Impact of Enhancing and Non-enhancing Niches in the Therapeutic Vulnerability of Glioblastoma

Introduction: Glioblastoma’s heterogeneity is a known driver of treatment resistance. Further, improved survival with resection of non-enhancing tumor regions (NET) has motivated this study to characterize the biology and functional impact of enhancing (ET) and NET in the therapeutic vulnerability of GBMs.

Methods: A total of 4 tumor regions per patient in 6 patients were sampled. From each, a glioma stem cell enriched as well as a bulk model were established. Whole-exome sequencing (WES) and RNAseq were used to query their genomic and transcriptomic profiling. Integrated analysis involving -omic and therapeutic profiles were pursued.

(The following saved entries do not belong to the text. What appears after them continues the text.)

(** * tiled.server.authentication

    A shallow embedding of [src/tiled/server/authentication.py]: token
    decoding under key rotation, per-request resolution of the current
    principal, and the session life cycle (create, slide, revoke) on top of
    the SQLAlchemy unit of work. *)

From Stdlib Require Import ZArith Lia Ascii String.
From stdpp Require Import base strings list gmap.

Local Open Scope Z_scope.
Local Open Scope string_scope.

(** ** Python values *)

(** Exceptions the module raises or lets escape.  [HTTPException] carries the
    response payload: status code, detail and optional headers. *)
Inductive Exn : Type :=
| HTTPException (status_code : Z) (detail : string)
                (headers : option (list (string * string)))
| ExpiredSignatureError
| AttributeError (msg : string)
| KeyError (key : string)
| IndexError
| TypeError (msg : string)
| ValueError
| ValidationError
| InvalidRequestError.

(** A call either returns a value or raises. *)
Inductive Result (A : Type) : Type :=
| Return (a : A)
| Raise (e : Exn).
Arguments Return {A} a.
Arguments Raise {A} e.

Definition is_raise {A} (r : Result A) : bool :=
  match r with Raise _ => true | Return _ => false end.

(** Module constants (lines 27-34). *)
Definition ACCESS_TOKEN_COOKIE_NAME : string := "tiled_access_token".
Definition REFRESH_TOKEN_COOKIE_NAME : string := "tiled_refresh_token".
Definition API_KEY_COOKIE_NAME : string := "tiled_api_key".
Definition API_KEY_HEADER_NAME : string := "x-tiled-api-key".
Definition API_KEY_QUERY_PARAMETER : string := "api_key".
Definition CSRF_COOKIE_NAME : string := "tiled_csrf".

(** A uuid is its 128-bit integer. *)
Definition UUID : Type := N.
Bind Scope N_scope with UUID.

(** The claim dictionary of a token.  A key that is absent from the
    dictionary is [None]; [ids] lists the [(id, idp)] entries. *)
Record Claims : Type := mkClaims {
  c_type : option string;
  c_exp : option Z;
  c_sid : option string;
  c_sub : option string;
  c_sub_typ : option string;
  c_ids : option (list (string * string))
}.

Definition empty_claims : Claims := mkClaims None None None None None None.

(** What [jwt.decode] does with one key: the payload, or
    [ExpiredSignatureError] (the signature verified, [exp] is past), or any
    other [JWTError]. *)
Inductive JwtOutcome : Type :=
| JwtPayload (payload : Claims)
| JwtExpiredSignatureError
| JwtJWTError.

(** An incoming request: query parameters, headers (names in lower case),
    cookies, and the URL the service is mounted at. *)
Record Request : Type := mkRequest {
  query_params : gmap string string;
  headers : gmap string string;
  cookies : gmap string string;
  base_url : string
}.

(** [request.state]: the cookies scheduled for the response and the endpoint
    label. *)
Record RequestState : Type := mkRequestState {
  cookies_to_set : list (string * string);
  endpoint : option string
}.

(** Functions the module imports: python-jose's [jwt.encode] and
    [jwt.decode] (which reads the UTC clock, passed here as the first
    argument), the hex form of [uuid.UUID], FastAPI's security schemes
    declared at lines 58-61 (each yields the credential or [None], since
    [auto_error=False]), and [get_base_url] of [tiled.server.utils]. *)
Class Externals : Type := {
  jwt_encode : Claims → string → string;
  jwt_decode : Z → string → string → JwtOutcome;
  uuid_hex : UUID → string;
  uuid_of_hex : string → option UUID;
  oauth2_scheme : Request → option string;
  api_key_query : Request → option string;
  api_key_header : Request → option string;
  api_key_cookie : Request → option string;
  get_base_url : Request → string
}.

(** One reading of the two clocks the module uses: [datetime.now()] and
    [datetime.utcnow()], in microseconds.  The readings taken during one call
    are identified. *)
Record Clock : Type := mkClock { now : Z; utcnow : Z }.

(** ** Settings *)

(** The fields of [settings] the module reads ([tiled.server.settings] is
    not in src).  Ages are in the unit of the clock. *)
Record Settings : Type := mkSettings {
  secret_keys : list string;
  single_user_api_key : string;
  allow_anonymous_access : bool;
  access_token_max_age : Z;
  refresh_token_max_age : Z;
  session_max_age : Z
}.

(** ** Token codec (lines 64-104) *)

Section TokenCodec.
Context `{Externals}.

Definition create_access_token (clk : Clock) (data : Claims)
    (secret_key : string) (expires_delta : Z) : string :=
  let expire := utcnow clk + expires_delta in
  let to_encode :=
    mkClaims (Some "access") (Some expire)
             (c_sid data) (c_sub data) (c_sub_typ data) (c_ids data) in
  jwt_encode to_encode secret_key.

Definition create_refresh_token (clk : Clock) (session_id : string)
    (secret_key : string) (expires_delta : Z) : string :=
  let expire := utcnow clk + expires_delta in
  let to_encode :=
    mkClaims (Some "refresh") (Some expire) (Some session_id)
             None None None in
  jwt_encode to_encode secret_key.

Definition credentials_exception : Exn :=
  HTTPException 401 "Could not validate credentials"
                (Some [("WWW-Authenticate", "Bearer")]).

(** The [for ... else] loop over the keys: [break] on the first payload,
    re-raise [ExpiredSignatureError], [continue] on any other [JWTError],
    and raise [credentials_exception] when the list is exhausted. *)
Fixpoint decode_token (utc : Z) (token : string) (keys : list string)
    : Result Claims :=
  match keys with
  | [] => Raise credentials_exception
  | secret_key :: rest =>
      match jwt_decode utc token secret_key with
      | JwtPayload payload => Return payload
      | JwtExpiredSignatureError => Raise ExpiredSignatureError
      | JwtJWTError => decode_token utc token rest
      end
  end.
End TokenCodec.

(** ** Principals *)

(** Modelled from the spec: [SpecialUsers] of [tiled.utils] is not in src.
    The spec's built-in Admin and Public principals are sentinels; the module
    names them [SpecialUsers.admin] and [SpecialUsers.public].  They are
    members of an enumeration: values other than [None], with no [uuid]
    attribute. *)
Inductive SpecialUsers : Type := public | admin.

Inductive PrincipalType : Type := user | service.

Definition PrincipalType_value (t : PrincipalType) : string :=
  match t with user => "user" | service => "service" end.

Definition PrincipalType_of_value (s : string) : option PrincipalType :=
  if bool_decide (s = "user") then Some user
  else if bool_decide (s = "service") then Some service
  else None.

(** Modelled from the spec: the pydantic models [Identity] and [Principal]
    of [tiled.server.models] are not in src.  They carry the fields the
    module reads and the spec's data model lists. *)
Record Identity : Type := mkIdentity { id : string; provider : string }.

Record Principal : Type := mkPrincipal {
  uuid : UUID;
  type : PrincipalType;
  identities : list Identity
}.

(** What [get_current_principal] hands to the routes: a sentinel or a
    [Principal] model. *)
Inductive Subject : Type :=
| Special (u : SpecialUsers)
| Model (p : Principal).

(** ** Request resolution (lines 107-175) *)

(** A [str] is a [string] whose characters are the code points below 256;
    the ASCII ones are those below 128. *)
Definition is_ascii (s : string) : bool :=
  forallb (λ c, (Ascii.N_of_ascii c <? 128)%N) (String.list_ascii_of_string s).

(** [secrets.compare_digest] on two [str]: equality, and a [TypeError] when
    either holds a non-ASCII character. *)
Definition compare_digest (a b : string) : Result bool :=
  if is_ascii a && is_ascii b then Return (bool_decide (a = b))
  else Raise (TypeError
         "comparing strings with non-ASCII characters is not supported").

Definition invalid_api_key : Exn := HTTPException 401 "Invalid API key" None.

(** The loop of [check_single_user_api_key] over the carriers in the order
    given: the first one that is not [None] decides. *)
Fixpoint check_api_keys (candidates : list (option string))
    (settings : Settings) : Result bool :=
  match candidates with
  | [] => Return false
  | None :: rest => check_api_keys rest settings
  | Some api_key :: _ =>
      match compare_digest api_key (single_user_api_key settings) with
      | Return true => Return true
      | Return false => Raise invalid_api_key
      | Raise e => Raise e
      end
  end.

Definition check_single_user_api_key
    (api_key_query api_key_header api_key_cookie : option string)
    (settings : Settings) : Result bool :=
  check_api_keys [api_key_query; api_key_header; api_key_cookie] settings.

Definition not_authenticated (root : string) : Exn :=
  HTTPException 401 "Not authenticated" (Some [("X-Tiled-Root", root)]).

Definition access_token_expired : Exn :=
  HTTPException 401 "Access token has expired. Refresh token." None.

(** [payload[key]] *)
Definition getitem {A} (key : string) (v : option A) : Result A :=
  match v with Some a => Return a | None => Raise (KeyError key) end.

#[global] Instance Result_ret : MRet Result := λ A a, Return a.
#[global] Instance Result_bind : MBind Result := λ A B k r,
  match r with Return a => k a | Raise e => Raise e end.

Section Resolution.
Context `{Externals}.

Definition UUID_from_hex (hex : string) : Result UUID :=
  match uuid_of_hex hex with Some u => Return u | None => Raise ValueError end.

(** The [Principal(...)] built from an access token's payload
    (lines 168-175). *)
Definition principal_of_payload (payload : Claims) : Result Principal :=
  sub ← getitem "sub" (c_sub payload) ;
  u ← UUID_from_hex sub ;
  sub_typ ← getitem "sub_typ" (c_sub_typ payload) ;
  ids ← getitem "ids" (c_ids payload) ;
  match PrincipalType_of_value sub_typ with
  | None => Raise ValidationError
  | Some ty =>
      Return (mkPrincipal u ty (map (λ i, mkIdentity (fst i) (snd i)) ids))
  end.

(** [request.cookies.get(ACCESS_TOKEN_COOKIE_NAME, access_token)]: the
    cookie, and the bearer token only when there is no cookie. *)
Definition access_token_from_either_location (request : Request)
    (access_token : option string) : option string :=
  match cookies request !! ACCESS_TOKEN_COOKIE_NAME with
  | Some t => Some t
  | None => access_token
  end.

Results: Using WES the same PTEN alteration was found in all regions of 5 patients, whilst interestingly EGFR displayed different mutations and varying allele frequency in different regions within cases. Transcriptomic analysis (TCGA- and pathway-based classification) showed ETs to have mesenchymal, glycolytic/plurimetabolic and proliferative/progenitor enrichment at the expense of neuronal and proneuronal. Using an unbiased systems biology approach, WGCNA (Weighted Gene Co-expression Network Analysis) combined with Ingenuity Pathway Analysis to explore genes/pathway enrichment, we identified 5 gene clusters able to differentiate ET and NET tumors. Specifically, clusters enriched in ETs showed upregulation of ECM-related pathways and inflammation, whereas clusters in NETs had upregulation of RhoGDI signaling. Therapeutic vulnerability was tested in 2 different tumor models through 15 single agents targeting common GBM oncogenic pathways with high reproducibility (rs=0.6632, p< 0.001). Integrated analysis using HAllA (Hierarchical All-against-All association testing) showed NET tumors to present better responses to TMZ, in part due to upregulation of FBXW7. Multiple signatures were also found to predict response to drugs targeting canonical GBM pathways.

Conclusion : Our study is the first to systematically characterize the impact of NET/ET on drug vulnerability and to define novel enhancement-dependent gene clusters. Further, numerous signatures were found to explain differential drug response for multiple drugs.